(** Every MIDI number from 40 to 76 is on the fretboard. *)
Lemma fretboard_covers (n : Z) :
  40 <= n <= 76 -> exists e, In e FRETBOARD /\ fp_midi e = n.
Proof.
  intros Hn.
  assert (H : forallb (fun k => existsb (fun e => fp_midi e =? k) FRETBOARD)
                      (range 40 77) = true) by (vm_compute; reflexivity).
  assert (Hk : In n (range 40 77)) by (apply in_range; lia).
  pose proof (forallb_In _ _ _ H Hk) as Hb. cbv beta in Hb.
  apply existsb_exists in Hb. destruct Hb as (e & Hin & He).
  exists e. split; [assumption | now apply Z.eqb_eq].
Qed.

(** X4.  The MIDI numbers playable on the fretboard are exactly the
    numbers from 40 (open sixth string) to 76 (twelfth fret of the first
    string), without a gap. *)
Theorem fretboard_midi_range (n : Z) :
  (exists e, In e FRETBOARD /\ fp_midi e = n) <-> 40 <= n <= 76.
Proof.
  split.
  - intros (e & Hin & <-). now apply fretboard_midi_bounds.
  - apply fretboard_covers.
Qed.

Lemma same_string_offsets (e1 e2 : FretPosition) :
  In e1 FRETBOARD -> In e2 FRETBOARD -> fp_string e1 = fp_string e2 ->
  fp_midi e1 - fp_midi e2 = fp_fret e1 - fp_fret e2.
Proof.
  intros H1 H2 Hs.
  destruct (fretboard_entry e1 H1) as (o1 & Hi1 & _ & Hm1 & _).
  destruct (fretboard_entry e2 H2) as (o2 & Hi2 & _ & Hm2 & _).
  rewrite Hs in Hi1.
  apply (In_lookup _ _ _ tuning_keys_NoDup) in Hi1.
  apply (In_lookup _ _ _ tuning_keys_NoDup) in Hi2.
  assert (o1 = o2) by congruence. lia.
Qed.
(** The bit size of an integer kind ([v.typ.size * 8]). *)
Definition kind_bits (k : Kind) : option Z :=
  match k with
  | Int | Uint | Int64 | Uint64 | Uintptr => Some 64%Z
  | Int8 | Uint8 => Some 8%Z
  | Int16 | Uint16 => Some 16%Z
  | Int32 | Uint32 => Some 32%Z
  | _ => None
  end.

(** [tag.Lookup(key)]: the value of the first pair under [key]. *)
Fixpoint Lookup (tag : StructTag) (key : string) : option string :=
  match tag with
  | [] => None
  | (k, v) :: rest => if String.eqb k key then Some v else Lookup rest key
  end.

(** The zero value of a type. *)
Fixpoint Zero (t : rtype) : value :=
  match t with
  | TBool => VBool false
  | TInt _ => VInt 0
  | TUint _ => VUint 0
  | TFloat32 | TFloat64 => VFloat (S754_zero false)
  | TString => VString ""
  | TPtr _ => VPtr None
  | TSlice _ => VSlice []
  | TStruct fs =>
      VStruct (List.map (fun f => match f with mkField _ _ ty _ _ => Zero ty end) fs)
  | TOpaque _ => VOpaque 0
  end.

(** An addressable [reflect.Value]: its type, the place it designates and
    the two read-only flags [flagStickyRO] and [flagEmbedRO]. *)
Record Value : Type := mkValue {
  typ : rtype;
  ref : place;
  flagStickyRO : bool;
  flagEmbedRO : bool
}.

Definition flagRO (v : Value) : bool := flagStickyRO v || flagEmbedRO v.

(** [v.Field(i)], where [field] is [v.Type().Field(i)]: the permission
    bits are inherited but [flagEmbedRO] is cleared, and an unexported field
    forces one of the read-only flags. *)
Definition Field (v : Value) (i : nat) (field : StructField) : Value :=
  mkValue (Typ field) (fst (ref v), snd (ref v) ++ [i])
    (flagStickyRO v || (negb (exported field) && negb (Anonymous field)))
    (negb (exported field) && Anonymous field).

Definition load (v : Value) : M value :=
  fun s =>
    match heap_get (heap s) (ref v) with
    | Some x => (s, Ret x)
    | None => (s, Fault)
    end.

Definition store (v : Value) (x : value) : M unit :=
  fun s =>
    match heap_set (heap s) (ref v) x with
    | Some h => (mkState h (calls s), Ret tt)
    | None => (s, Fault)
    end.

(** [mustBeAssignable]: the panic of every setter on a value reached
    through an unexported field. *)
Definition mustBeAssignable (v : Value) : M unit :=
  if flagRO v
  then panic "reflect: reflect.Value.Set using value obtained using unexported field"
  else ret tt.

(** [v.IsNil()] of a pointer. *)
Definition IsNil (v : Value) : M bool :=
  x <- load v ;;
  match x with
  | VPtr None => ret true
  | VPtr (Some _) => ret false
  | _ => fault
  end.

(** [v.Elem()] of a pointer.  Of a nil pointer Go returns the zero
    [Value], on which the next call ([Type]) panics. *)
Definition Elem (v : Value) : M Value :=
  x <- load v ;;
  match typ v, x with
  | TPtr t, VPtr (Some pl) => ret (mkValue t pl (flagStickyRO v) (flagEmbedRO v))
  | TPtr _, VPtr None => panic "reflect: call of reflect.Value.Type on zero Value"
  | _, _ => fault
  end.

(** [reflect.New(t)]: a pointer to a new object holding the zero value. *)
Definition New (t : rtype) : M value :=
  fun s =>
    (mkState (heap s ++ [Zero t]) (calls s),
     Ret (VPtr (Some (length (heap s), [])))).

(** [v.Set(x)] *)
Definition Set_ (v : Value) (x : value) : M unit :=
  mustBeAssignable v ;;; store v x.

(** [v.Interface()]: the dynamic type and a copy of the value. *)
Definition Interface_ (v : Value) : M (rtype * value) :=
  if flagRO v
  then panic "reflect.Value.Interface: cannot return value obtained from unexported field or method"
  else x <- load v ;; ret (typ v, x).

(** [v.Addr().Interface()]: a pointer to the place of [v]; [Addr] keeps the
    read-only flags. *)
Definition AddrInterface (v : Value) : M (rtype * value) :=
  if flagRO v
  then panic "reflect.Value.Interface: cannot return value obtained from unexported field or method"
  else ret (TPtr (typ v), VPtr (Some (ref v))).

(** An int64 after wrap-around. *)
Definition wrap_int64 (z : Z) : Z := ((z + 2 ^ 63) mod 2 ^ 64 - 2 ^ 63)%Z.

(** [intN(x)] and [uintN(x)]: the conversions of [SetInt] and [SetUint]. *)
Definition trunc_int (n : Z) (x : Z) : Z :=
  ((x + 2 ^ (n - 1)) mod 2 ^ n - 2 ^ (n - 1))%Z.
Definition trunc_uint (n : Z) (x : Z) : Z := (x mod 2 ^ n)%Z.

(** [v.OverflowInt(x)]: [x != (x << (64 - bitSize)) >> (64 - bitSize)]
    on int64. *)
Definition OverflowInt (v : Value) (x : Z) : M bool :=
  match kind (typ v) with
  | Int | Int8 | Int16 | Int32 | Int64 =>
      match kind_bits (kind (typ v)) with
      | Some bitSize =>
          let trunc := Z.shiftr (wrap_int64 (Z.shiftl x (64 - bitSize))) (64 - bitSize) in
          ret (negb (x =? trunc)%Z)
      | None => fault
      end
  | _ => panic "reflect: call of reflect.Value.OverflowInt on non-int Value"
  end.

(** [v.OverflowUint(x)], on uint64. *)
Definition OverflowUint (v : Value) (x : Z) : M bool :=
  match kind (typ v) with
  | Uint | Uintptr | Uint8 | Uint16 | Uint32 | Uint64 =>
      match kind_bits (kind (typ v)) with
      | Some bitSize =>
          let trunc := Z.shiftr (Z.shiftl x (64 - bitSize) mod 2 ^ 64) (64 - bitSize) in
          ret (negb (x =? trunc)%Z)
      | None => fault
      end
  | _ => panic "reflect: call of reflect.Value.OverflowUint on non-uint Value"
  end.

(** [v.SetInt(x)] *)
Definition SetInt (v : Value) (x : Z) : M unit :=
  mustBeAssignable v ;;;
  match kind (typ v) with
  | Int | Int8 | Int16 | Int32 | Int64 =>
      match kind_bits (kind (typ v)) with
      | Some n => store v (VInt (trunc_int n x))
      | None => fault
      end
  | _ => panic "reflect: call of reflect.Value.SetInt on non-int Value"
  end.

(** [v.SetUint(x)] *)
Definition SetUint (v : Value) (x : Z) : M unit :=
  mustBeAssignable v ;;;
  match kind (typ v) with
  | Uint | Uintptr | Uint8 | Uint16 | Uint32 | Uint64 =>
      match kind_bits (kind (typ v)) with
      | Some n => store v (VUint (trunc_uint n x))
      | None => fault
      end
  | _ => panic "reflect: call of reflect.Value.SetUint on non-uint Value"
  end.

(** [v.SetBool(x)] *)
Definition SetBool (v : Value) (x : bool) : M unit :=
  mustBeAssignable v ;;;
  match kind (typ v) with
  | Bool => store v (VBool x)
  | _ => panic "reflect: call of reflect.Value.SetBool on non-bool Value"
  end.

(** [v.SetString(x)] *)
Definition SetString (v : Value) (x : string) : M unit :=
  mustBeAssignable v ;;;
  match kind (typ v) with
  | String => store v (VString x)
  | _ => panic "reflect: call of reflect.Value.SetString on non-string Value"
  end.

Definition value_of_byte (b : byte) : value := VUint (Z.of_N (Byte.to_N b)).

(** [v.SetBytes(x)] *)
Definition SetBytes (v : Value) (x : list byte) : M unit :=
  mustBeAssignable v ;;;
  match typ v with
  | TSlice (TUint W8) => store v (VSlice (List.map value_of_byte x))
  | TSlice _ => panic "reflect.Value.SetBytes of non-byte slice"
  | _ => panic "reflect: call of reflect.Value.SetBytes on non-slice Value"
  end.

End reflect.

Import reflect.

(* ===================================================================== *)
(** ** The libraries taken as parameters *)
(* ===================================================================== *)

(** The cause an error of the package wraps ([Because]). *)
Inductive cause : Type :=
| NumErr (e : strconv.NumError)   (* a *strconv.NumError *)
| LibError (msg : string).        (* an error of encoding/base64 or encoding/json *)

Record Extern : Type := mkExtern {
  (** [base64.StdEncoding.DecodeString] *)
  base64_DecodeString : string -> list byte + cause;
  (** [json.Unmarshal(data, v)], [v] an interface value (its dynamic type
      and the pointer it holds); it writes to memory and returns an error
      or nil. *)
  json_Unmarshal : list byte -> rtype * value -> list value -> list value * option cause;
  (** [strconv.ParseFloat(s, 64)] *)
  strconv_ParseFloat : string -> spec_float + strconv.NumError;
  (** [overflowFloat32] of package reflect *)
  overflowFloat32 : spec_float -> bool;
  (** the conversion [float32(x)], as a float64 *)
  float32_of : spec_float -> spec_float
}.
Lemma clampNoise_decreases (v : number) :
  0 < v -> clampNoise (v * (1 - rho)) < v.
Proof.
  intros Hv. destruct (clampNoise_cases (v * (1 - rho))) as [[-> _]|[-> _]].
  - assumption.
  - nra.
Qed.

Lemma clampNoise_zero : clampNoise (0 * (1 - rho)) = 0.
Proof.
  destruct (clampNoise_cases (0 * (1 - rho))) as [[-> _]|[_ H]];
    [reflexivity|].
  exfalso. pose proof noise_pos. lra.
Qed.

Variable p : Position.t.
Variable ch : Position.PType.
Hypothesis p_normal : Position.type p = Position.TYPE_NORMAL.

Let v (n : nat) : number := Position.getP (evaporateTimes n rho p) ch.

Lemma evaporateTimes_succ (n : nat) : v (S n) = clampNoise (v n * (1 - rho)).
Proof.
  unfold v. change (evaporateTimes (S n) rho p)
    with (Position.evaporatePheromone (evaporateTimes n rho p) rho).
  apply evaporate_normal. now rewrite evaporateTimes_type.
Qed.

Lemma evaporate_zero_stays (n m : nat) : v n = 0 -> (n <= m)%nat -> v m = 0.
Proof.
  intros H0 Hle. induction Hle as [|m Hle IH]; [assumption|].
  rewrite evaporateTimes_succ, IH. apply clampNoise_zero.
Qed.

(** While the value is not yet 0 it stays at or above the threshold and
    below the bound [v 0 * (1 - rho) / (1 - rho + n * rho)]. *)
Lemma evaporate_bound (n : nat) :
  0 < v 0%nat ->
  v n = 0 \/
  (0 < v n /\ v n <= v 0%nat /\ ((1 <= n)%nat -> Position.noise <= v n) /\
   v n * (1 - rho + inject_Z (Z.of_nat n) * rho) <= v 0%nat * (1 - rho)).
Proof.
  intros Hp. induction n as [|n IH].
  - right. repeat split; try lra; try lia.
    change (inject_Z (Z.of_nat 0)) with 0. lra.
  - rewrite evaporateTimes_succ.
    destruct IH as [IH|(Hv & Hle & _ & Hb)].
    + left. rewrite IH. apply clampNoise_zero.
    + destruct (clampNoise_cases (v n * (1 - rho))) as [[-> _]|[-> Hge]];
        [now left|right].
      assert (He : inject_Z (Z.of_nat (S n)) == inject_Z (Z.of_nat n) + 1).
      { rewrite Nat2Z.inj_succ. unfold Z.succ. now rewrite inject_Z_plus. }
      assert (0 <= inject_Z (Z.of_nat n)).
      { change 0 with (inject_Z 0). rewrite <- Zle_Qle. lia. }
      pose proof noise_pos.
      repeat split; try lra; try nra.
      rewrite He.
      assert (H1 : v n * (1 - rho + inject_Z (Z.of_nat n) * rho) * (1 - rho)
                   <= v 0%nat * (1 - rho) * (1 - rho))
        by (apply Qmult_le_compat_r; lra).
      assert (Hr : 0 <= rho * (1 - rho)) by nra.
      assert (H2 : v n * (rho * (1 - rho)) <= v 0%nat * (rho * (1 - rho)))
        by (apply Qmult_le_compat_r; assumption).
      lra.
Qed.

Lemma evaporate_reaches_zero :
  0 < v 0%nat -> exists n, forall m, (n <= m)%nat -> v m = 0.
Proof.
  intros Hp.
  set (k := Z.to_nat (Qceiling (v 0%nat / (Position.noise * rho)))).
  exists (S k). intros m Hm.
  apply evaporate_zero_stays with (n := S k); [|assumption].
  destruct (evaporate_bound (S k) Hp) as [H0|(Hv & _ & Hge & Hb)];
    [assumption|exfalso].
  specialize (Hge ltac:(lia)).
  assert (Hk : v 0%nat / (Position.noise * rho) <= inject_Z (Z.of_nat k)).
  { eapply Qle_trans; [apply Qle_ceiling|]. rewrite <- Zle_Qle.
    unfold k. lia. }
  assert (He : inject_Z (Z.of_nat (S k)) == inject_Z (Z.of_nat k) + 1).
  { rewrite Nat2Z.inj_succ. unfold Z.succ. now rewrite inject_Z_plus. }
  pose proof noise_pos as H10.
  assert (Hd : 0 < Position.noise * rho) by nra.
  assert (Hq : v 0%nat
               == v 0%nat / (Position.noise * rho) * (Position.noise * rho))

    by (field; lra).
  revert Hk Hq. generalize (v 0%nat / (Position.noise * rho)). intros q Hk Hq.
  assert (Hk' : v 0%nat <= inject_Z (Z.of_nat k) * (Position.noise * rho))
    by nra.
  assert (HK : 0 <= inject_Z (Z.of_nat k)).
  { change 0 with (inject_Z 0). rewrite <- Zle_Qle. lia. }
  assert (HKr : 0 <= inject_Z (Z.of_nat k) * rho) by nra.
  assert (HA : Position.noise * (1 - rho + inject_Z (Z.of_nat (S k)) * rho)
               <= v (S k) * (1 - rho + inject_Z (Z.of_nat (S k)) * rho)).
  { apply Qmult_le_compat_r; [assumption|]. rewrite He. lra. }
  assert (Hvr : 0 < v 0%nat * rho) by nra.
  rewrite He in Hb, HA. lra.
Qed.
(** After an invocation took the keys [taken] from its listing, a listing
    from its last key gives what is left. *)
Lemma listing_after_last b (ev : gmap string string) taken rest k :
  listing_order b ->
  ~ In "" b ->
  listing b ev = taken ++ rest ->
  last taken = Some k ->
  objects_filter b (marker_of (Some k)) = rest.
Proof.
  intros Hsorted0 Hne Hl Hk.
  assert (Hsorted : StronglySorted key_lt b).
  { apply Sorted.Sorted_StronglySorted; [|exact Hsorted0].
    intros x y z. apply key_lt_trans. }
  apply last_Some in Hk as [front ->].
  assert (Hb : exists pre, b = (pre ++ front) ++ k :: rest).
  { unfold listing, objects_filter in Hl.
    destruct (marker_of (ev !! "bookmark")) as [m|].
    - destruct (filter_suffix m b Hsorted) as [pre Hpre].
      exists pre. rewrite Hpre at 1. rewrite Hl. by rewrite <- !app_assoc.
    - exists []. rewrite Hl. by rewrite <- !app_assoc. }
  destruct Hb as [pre Hb].
  assert (Ht : truthy k = true).
  { destruct k; [|done]. exfalso. apply Hne. rewrite Hb.
    apply in_app_iff. right. by left. }
  unfold marker_of. rewrite Ht. unfold objects_filter.
  rewrite Hb at 1. apply filter_after. by rewrite <- Hb.
Qed.

End KeyOrder.

Lemma bucket3_listing_order : Enumerator.listing_order Fixtures.bucket3.
Proof. repeat constructor. Qed.

Lemma bucket3_no_empty_key : ~ In "" Fixtures.bucket3.
Proof. vm_compute. intuition discriminate. Qed.

Section EnumeratorExtras.
Import Py Enumerator.

(** X16. The keys an invocation appended to its page list, those of the
    pages it sent followed by those it still held when it stopped, are a
    prefix of the listing it scanned: keys are taken in listing order,
    none is skipped and none is taken twice. *)
Theorem invocation_appends_a_prefix b q (ev : gmap string string) ctx :
  exists rest,
    listing b ev
    = (concat (sent (handler_list_pages b q ev ctx))
       ++ pending (handler_list_pages b q ev ctx)) ++ rest.
Proof.
  destruct (handler_account ctx q b ev) as (taken & rest & Hl & Ht & _).
  exists rest. by rewrite Ht.
Qed.

(** X17. The bookmark of the event an invocation returns is the last key
    it appended to its page list, whether that key was sent or is only in
    the buffer; when it appended none the bookmark is the one it got. *)
Theorem returned_bookmark_is_last_appended b q (ev ev' : gmap string string) ctx :
  ended (handler_list_pages b q ev ctx) = Return ev' ->
  ev' !! "bookmark"
  = from_option Some (ev !! "bookmark")
      (last (concat (sent (handler_list_pages b q ev ctx))
             ++ pending (handler_list_pages b q ev ctx))).
Proof.
  intros Hev'.
  destruct (handler_account ctx q b ev) as (taken & rest & Hl & Ht & _ & He).
  destruct (He ev' Hev') as (Hb & _). by rewrite Ht.
Qed.

Lemma returned_bookmark_is_last_appended_witness :
  ({["bookmark" := "k1"; "all_pages_listed" := "FALSE"]} : gmap string string)
    !! "bookmark"
  = from_option Some ((∅ : gmap string string) !! "bookmark")
      (last (concat (sent (handler_list_pages Fixtures.bucket3 Fixtures.reliable
                             ∅ (Fixtures.runs_out_after 2)))
             ++ pending (handler_list_pages Fixtures.bucket3 Fixtures.reliable
                           ∅ (Fixtures.runs_out_after 2)))).
Proof.
  apply (returned_bookmark_is_last_appended Fixtures.bucket3 Fixtures.reliable
           ∅ _ (Fixtures.runs_out_after 2)).
  vm_compute. reflexivity.
Defined.

(** X18. An invocation that returns [all_pages_listed = "TRUE"] has sent
    every key of its listing, in order, and holds none back. *)
Theorem listed_means_all_sent b q (ev ev' : gmap string string) ctx :
  ended (handler_list_pages b q ev ctx) = Return ev' ->
  ev' !! "all_pages_listed" = Some "TRUE" ->
  concat (sent (handler_list_pages b q ev ctx)) = listing b ev.
Proof.
  intros Hev' Hflag.
  destruct (handler_account ctx q b ev) as (taken & rest & Hl & Ht & _ & He).
  destruct (He ev' Hev') as (_ & Hrest & _).
  rewrite Hl, (Hrest Hflag), app_nil_r, <- Ht.
  unfold pending. rewrite Hev', decide_True by done. by rewrite app_nil_r.
Qed.

Lemma listed_means_all_sent_witness :
  concat (sent (handler_list_pages Fixtures.bucket3 Fixtures.reliable
                  {["bookmark" := "k0"]} Fixtures.ample))
  = listing Fixtures.bucket3 {["bookmark" := "k0"]}.
Proof.
  apply (listed_means_all_sent Fixtures.bucket3 Fixtures.reliable
           {["bookmark" := "k0"]}
           {["bookmark" := "k2"; "all_pages_listed" := "TRUE"]} Fixtures.ample).
  - vm_compute. reflexivity.
  - reflexivity.
Defined.

(** X19. An invocation yields only at a clock reading under 30 seconds: it
    is the reading made for the key that follows the ones it appended, and
    every reading before it was of 30 seconds or more. *)
Theorem yield_only_when_time_is_short b q (ev : gmap string string) ctx :
  Claims.yielded (handler_list_pages b q ev ctx) ->
  let n := length (concat (sent (handler_list_pages b q ev ctx))
                   ++ buffer (handler_list_pages b q ev ctx)) in
  (get_remaining_time_in_millis ctx n < 30000)%Z
  /\ forall m, m < n -> (30000 <= get_remaining_time_in_millis ctx m)%Z.
Proof.
  intros (ev' & Hev' & Hflag) n.
  destruct (handler_account ctx q b ev) as (taken & rest & Hl & Ht & Hm & He).
  destruct (He ev' Hev') as (_ & _ & Hy).
  assert (Hn : n = length taken).
  { subst n. rewrite <- Ht. unfold pending. rewrite Hev', Hflag.
    by rewrite decide_False. }
  rewrite Hn. split.
  - apply Z.ltb_lt. by apply Hy.
  - intros m Hlt. apply Z.ltb_ge. by apply Hm.
Qed.

Lemma yield_only_when_time_is_short_witness :
  let n := length (concat (sent (handler_list_pages Fixtures.bucket3 Fixtures.reliable
                                   ∅ (Fixtures.runs_out_after 2)))
                   ++ buffer (handler_list_pages Fixtures.bucket3 Fixtures.reliable
                                ∅ (Fixtures.runs_out_after 2))) in
  (get_remaining_time_in_millis (Fixtures.runs_out_after 2) n < 30000)%Z
  /\ forall m, m < n ->
               (30000 <= get_remaining_time_in_millis (Fixtures.runs_out_after 2) m)%Z.
Proof.
  apply (yield_only_when_time_is_short Fixtures.bucket3 Fixtures.reliable ∅
           (Fixtures.runs_out_after 2)).
  exists {["bookmark" := "k1"; "all_pages_listed" := "FALSE"]}.
  split; [vm_compute; reflexivity|reflexivity].
Defined.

■ ■ ■

Task requirements:
Retype only this portion of the data above: the line containing "v (VBool x)", the line containing "(** [overflowFloat32] of package reflect *)", and all lines between them, exactly.

Answer to the exercise:
  | Bool => store v (VBool x)
  | _ => panic "reflect: call of reflect.Value.SetBool on non-bool Value"
  end.

(** [v.SetString(x)] *)
Definition SetString (v : Value) (x : string) : M unit :=
  mustBeAssignable v ;;;
  match kind (typ v) with
  | String => store v (VString x)
  | _ => panic "reflect: call of reflect.Value.SetString on non-string Value"
  end.

Definition value_of_byte (b : byte) : value := VUint (Z.of_N (Byte.to_N b)).

(** [v.SetBytes(x)] *)
Definition SetBytes (v : Value) (x : list byte) : M unit :=
  mustBeAssignable v ;;;
  match typ v with
  | TSlice (TUint W8) => store v (VSlice (List.map value_of_byte x))
  | TSlice _ => panic "reflect.Value.SetBytes of non-byte slice"
  | _ => panic "reflect: call of reflect.Value.SetBytes on non-slice Value"
  end.

End reflect.

Import reflect.

(* ===================================================================== *)
(** ** The libraries taken as parameters *)
(* ===================================================================== *)

(** The cause an error of the package wraps ([Because]). *)
Inductive cause : Type :=
| NumErr (e : strconv.NumError)   (* a *strconv.NumError *)
| LibError (msg : string).        (* an error of encoding/base64 or encoding/json *)

Record Extern : Type := mkExtern {
  (** [base64.StdEncoding.DecodeString] *)
  base64_DecodeString : string -> list byte + cause;
  (** [json.Unmarshal(data, v)], [v] an interface value (its dynamic type
      and the pointer it holds); it writes to memory and returns an error
      or nil. *)
  json_Unmarshal : list byte -> rtype * value -> list value -> list value * option cause;
  (** [strconv.ParseFloat(s, 64)] *)
  strconv_ParseFloat : string -> spec_float + strconv.NumError;
  (** [overflowFloat32] of package reflect *)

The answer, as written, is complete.